[Exercise prompt] Which lines come from the start of the records through the line that holds "(string * value))."? Write them out word for word.

[Entries shown Boundary: Start]

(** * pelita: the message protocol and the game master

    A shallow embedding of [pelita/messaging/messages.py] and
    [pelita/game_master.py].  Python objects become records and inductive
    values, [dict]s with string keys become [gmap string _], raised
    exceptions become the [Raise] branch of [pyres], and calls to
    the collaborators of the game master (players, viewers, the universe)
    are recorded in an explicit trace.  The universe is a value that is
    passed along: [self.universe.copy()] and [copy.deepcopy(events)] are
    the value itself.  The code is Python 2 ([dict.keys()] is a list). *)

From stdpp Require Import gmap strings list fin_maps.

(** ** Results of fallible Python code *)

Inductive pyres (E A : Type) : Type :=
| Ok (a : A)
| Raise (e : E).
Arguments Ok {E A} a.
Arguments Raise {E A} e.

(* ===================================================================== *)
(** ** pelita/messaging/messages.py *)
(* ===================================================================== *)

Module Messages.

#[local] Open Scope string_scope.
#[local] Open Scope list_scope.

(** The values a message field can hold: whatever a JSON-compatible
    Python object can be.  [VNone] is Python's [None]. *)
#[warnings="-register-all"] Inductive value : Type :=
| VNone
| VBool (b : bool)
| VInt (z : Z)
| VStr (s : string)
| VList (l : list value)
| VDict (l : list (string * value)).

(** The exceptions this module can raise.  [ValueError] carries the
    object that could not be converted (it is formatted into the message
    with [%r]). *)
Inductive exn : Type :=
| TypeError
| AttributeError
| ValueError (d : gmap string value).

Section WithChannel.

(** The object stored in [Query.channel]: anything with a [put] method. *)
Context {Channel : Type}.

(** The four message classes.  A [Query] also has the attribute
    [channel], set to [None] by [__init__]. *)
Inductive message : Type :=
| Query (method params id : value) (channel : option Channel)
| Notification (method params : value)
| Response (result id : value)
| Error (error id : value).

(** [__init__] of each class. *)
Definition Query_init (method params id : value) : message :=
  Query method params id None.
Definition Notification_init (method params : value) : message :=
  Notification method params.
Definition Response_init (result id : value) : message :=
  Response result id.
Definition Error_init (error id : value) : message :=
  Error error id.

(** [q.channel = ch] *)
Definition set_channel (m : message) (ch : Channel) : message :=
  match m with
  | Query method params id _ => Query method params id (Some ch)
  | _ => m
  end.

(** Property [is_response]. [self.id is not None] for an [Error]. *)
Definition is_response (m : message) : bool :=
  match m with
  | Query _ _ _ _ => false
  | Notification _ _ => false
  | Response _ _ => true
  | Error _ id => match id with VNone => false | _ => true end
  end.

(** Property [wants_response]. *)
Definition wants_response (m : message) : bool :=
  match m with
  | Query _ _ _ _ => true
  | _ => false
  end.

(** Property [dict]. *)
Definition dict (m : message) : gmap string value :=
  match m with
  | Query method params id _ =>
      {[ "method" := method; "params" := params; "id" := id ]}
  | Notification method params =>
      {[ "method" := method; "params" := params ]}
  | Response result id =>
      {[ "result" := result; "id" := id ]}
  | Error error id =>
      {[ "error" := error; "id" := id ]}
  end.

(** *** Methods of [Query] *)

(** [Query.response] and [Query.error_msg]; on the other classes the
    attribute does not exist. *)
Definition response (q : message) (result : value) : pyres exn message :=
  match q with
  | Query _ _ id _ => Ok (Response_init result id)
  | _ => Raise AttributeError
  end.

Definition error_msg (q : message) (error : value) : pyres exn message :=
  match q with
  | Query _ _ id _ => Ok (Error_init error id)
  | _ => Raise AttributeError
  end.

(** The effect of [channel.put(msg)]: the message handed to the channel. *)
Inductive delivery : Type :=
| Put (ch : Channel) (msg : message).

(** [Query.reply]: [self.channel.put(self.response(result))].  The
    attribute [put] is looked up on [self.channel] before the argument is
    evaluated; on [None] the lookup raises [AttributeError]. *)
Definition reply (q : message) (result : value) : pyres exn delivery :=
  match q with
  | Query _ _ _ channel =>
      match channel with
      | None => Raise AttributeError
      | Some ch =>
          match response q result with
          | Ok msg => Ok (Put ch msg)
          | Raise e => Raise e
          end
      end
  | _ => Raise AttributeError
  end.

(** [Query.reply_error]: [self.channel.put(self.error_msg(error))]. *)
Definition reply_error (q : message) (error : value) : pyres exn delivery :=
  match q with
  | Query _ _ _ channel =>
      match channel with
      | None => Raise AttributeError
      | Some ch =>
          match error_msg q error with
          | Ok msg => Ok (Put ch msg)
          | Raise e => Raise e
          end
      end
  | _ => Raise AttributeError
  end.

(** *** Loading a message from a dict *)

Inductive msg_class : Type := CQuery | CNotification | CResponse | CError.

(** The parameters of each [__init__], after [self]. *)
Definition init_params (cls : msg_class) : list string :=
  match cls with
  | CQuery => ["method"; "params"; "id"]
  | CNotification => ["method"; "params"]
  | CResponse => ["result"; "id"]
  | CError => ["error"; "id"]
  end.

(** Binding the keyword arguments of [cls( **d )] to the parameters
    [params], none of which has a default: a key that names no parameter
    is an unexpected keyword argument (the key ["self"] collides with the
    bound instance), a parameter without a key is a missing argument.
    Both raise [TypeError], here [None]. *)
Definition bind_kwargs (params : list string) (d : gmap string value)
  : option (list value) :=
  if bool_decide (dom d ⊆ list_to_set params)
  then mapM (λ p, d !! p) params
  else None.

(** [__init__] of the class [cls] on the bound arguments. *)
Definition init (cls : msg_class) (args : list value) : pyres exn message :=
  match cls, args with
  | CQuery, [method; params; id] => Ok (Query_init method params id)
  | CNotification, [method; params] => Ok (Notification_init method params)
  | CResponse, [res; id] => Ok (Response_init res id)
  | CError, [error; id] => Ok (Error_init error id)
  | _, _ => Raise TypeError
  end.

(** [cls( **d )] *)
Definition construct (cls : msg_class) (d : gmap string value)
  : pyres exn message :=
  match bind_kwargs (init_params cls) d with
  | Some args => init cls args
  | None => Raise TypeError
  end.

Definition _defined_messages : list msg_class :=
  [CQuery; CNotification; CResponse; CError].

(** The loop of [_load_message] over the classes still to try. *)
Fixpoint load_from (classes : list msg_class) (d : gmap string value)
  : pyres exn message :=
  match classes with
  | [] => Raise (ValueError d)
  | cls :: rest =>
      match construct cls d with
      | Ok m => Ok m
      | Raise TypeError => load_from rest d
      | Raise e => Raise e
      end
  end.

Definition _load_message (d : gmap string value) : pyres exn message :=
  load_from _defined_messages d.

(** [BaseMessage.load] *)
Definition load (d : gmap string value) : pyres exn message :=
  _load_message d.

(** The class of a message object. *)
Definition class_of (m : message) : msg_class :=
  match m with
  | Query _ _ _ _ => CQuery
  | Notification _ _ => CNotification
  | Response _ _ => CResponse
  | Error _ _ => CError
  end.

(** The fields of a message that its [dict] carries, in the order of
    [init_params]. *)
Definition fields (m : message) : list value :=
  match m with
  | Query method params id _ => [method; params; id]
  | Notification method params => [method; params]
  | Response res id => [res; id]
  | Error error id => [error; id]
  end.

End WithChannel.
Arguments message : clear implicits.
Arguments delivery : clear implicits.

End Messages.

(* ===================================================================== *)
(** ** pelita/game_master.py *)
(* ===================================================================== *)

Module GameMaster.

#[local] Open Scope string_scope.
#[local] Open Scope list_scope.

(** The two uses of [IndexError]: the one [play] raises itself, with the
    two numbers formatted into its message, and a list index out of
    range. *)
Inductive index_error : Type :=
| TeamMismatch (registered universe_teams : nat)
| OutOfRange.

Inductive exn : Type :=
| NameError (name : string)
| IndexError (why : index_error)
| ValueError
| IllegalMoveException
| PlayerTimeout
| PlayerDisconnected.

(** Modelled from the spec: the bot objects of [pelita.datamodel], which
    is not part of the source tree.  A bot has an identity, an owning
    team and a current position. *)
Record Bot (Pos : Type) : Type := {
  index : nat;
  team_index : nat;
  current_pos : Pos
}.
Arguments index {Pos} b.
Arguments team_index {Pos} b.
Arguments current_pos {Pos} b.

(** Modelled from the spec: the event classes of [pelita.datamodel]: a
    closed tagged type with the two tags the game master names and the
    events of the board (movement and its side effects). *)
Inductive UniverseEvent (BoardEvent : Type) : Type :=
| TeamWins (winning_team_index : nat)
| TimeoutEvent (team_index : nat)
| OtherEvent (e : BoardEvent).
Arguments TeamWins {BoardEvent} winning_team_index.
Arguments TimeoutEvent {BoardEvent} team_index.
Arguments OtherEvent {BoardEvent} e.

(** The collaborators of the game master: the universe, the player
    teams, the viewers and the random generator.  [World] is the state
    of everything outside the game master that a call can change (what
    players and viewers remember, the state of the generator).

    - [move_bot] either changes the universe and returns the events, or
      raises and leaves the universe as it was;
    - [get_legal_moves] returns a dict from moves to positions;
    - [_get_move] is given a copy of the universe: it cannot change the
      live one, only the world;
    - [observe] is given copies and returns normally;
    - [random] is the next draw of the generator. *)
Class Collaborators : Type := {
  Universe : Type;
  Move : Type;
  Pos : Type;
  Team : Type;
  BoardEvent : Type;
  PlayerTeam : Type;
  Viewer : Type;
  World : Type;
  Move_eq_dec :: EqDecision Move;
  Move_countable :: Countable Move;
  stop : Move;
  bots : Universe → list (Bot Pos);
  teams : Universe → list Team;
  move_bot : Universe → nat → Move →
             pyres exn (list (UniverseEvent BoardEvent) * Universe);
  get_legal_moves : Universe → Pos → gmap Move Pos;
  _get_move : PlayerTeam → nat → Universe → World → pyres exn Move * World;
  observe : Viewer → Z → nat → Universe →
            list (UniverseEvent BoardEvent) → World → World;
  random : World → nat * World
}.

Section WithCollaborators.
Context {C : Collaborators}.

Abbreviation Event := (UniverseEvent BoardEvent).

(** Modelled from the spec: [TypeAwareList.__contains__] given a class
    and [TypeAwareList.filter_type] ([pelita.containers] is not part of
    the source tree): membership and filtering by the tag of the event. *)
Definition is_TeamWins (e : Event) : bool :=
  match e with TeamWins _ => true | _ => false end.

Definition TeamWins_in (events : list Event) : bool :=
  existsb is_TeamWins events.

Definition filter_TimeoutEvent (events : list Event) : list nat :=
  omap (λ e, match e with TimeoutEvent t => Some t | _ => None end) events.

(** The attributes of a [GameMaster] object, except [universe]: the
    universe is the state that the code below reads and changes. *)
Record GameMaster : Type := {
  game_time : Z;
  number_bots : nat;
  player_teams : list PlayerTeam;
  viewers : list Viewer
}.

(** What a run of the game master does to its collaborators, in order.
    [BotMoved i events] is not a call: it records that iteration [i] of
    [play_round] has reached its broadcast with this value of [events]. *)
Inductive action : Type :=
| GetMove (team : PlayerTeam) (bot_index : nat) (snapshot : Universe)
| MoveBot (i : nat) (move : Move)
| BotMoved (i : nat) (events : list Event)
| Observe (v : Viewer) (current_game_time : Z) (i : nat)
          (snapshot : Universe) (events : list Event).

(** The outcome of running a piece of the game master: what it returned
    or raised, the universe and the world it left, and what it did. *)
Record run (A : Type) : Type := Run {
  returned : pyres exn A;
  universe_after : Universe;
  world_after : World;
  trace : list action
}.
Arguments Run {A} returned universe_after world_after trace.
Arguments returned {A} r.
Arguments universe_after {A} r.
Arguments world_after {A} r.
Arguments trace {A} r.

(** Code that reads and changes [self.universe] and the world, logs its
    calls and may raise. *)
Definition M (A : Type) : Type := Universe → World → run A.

[Entries shown Boundary: End]

[Exercise result]
(** * pelita: the message protocol and the game master

    A shallow embedding of [pelita/messaging/messages.py] and
    [pelita/game_master.py].  Python objects become records and inductive
    values, [dict]s with string keys become [gmap string _], raised
    exceptions become the [Raise] branch of [pyres], and calls to
    the collaborators of the game master (players, viewers, the universe)
    are recorded in an explicit trace.  The universe is a value that is
    passed along: [self.universe.copy()] and [copy.deepcopy(events)] are
    the value itself.  The code is Python 2 ([dict.keys()] is a list). *)

From stdpp Require Import gmap strings list fin_maps.

(** ** Results of fallible Python code *)

Inductive pyres (E A : Type) : Type :=
| Ok (a : A)
| Raise (e : E).
Arguments Ok {E A} a.
Arguments Raise {E A} e.

(* ===================================================================== *)
(** ** pelita/messaging/messages.py *)
(* ===================================================================== *)

Module Messages.

#[local] Open Scope string_scope.
#[local] Open Scope list_scope.

(** The values a message field can hold: whatever a JSON-compatible
    Python object can be.  [VNone] is Python's [None]. *)
#[warnings="-register-all"] Inductive value : Type :=
| VNone
| VBool (b : bool)
| VInt (z : Z)
| VStr (s : string)
| VList (l : list value)
| VDict (l : list (string * value)).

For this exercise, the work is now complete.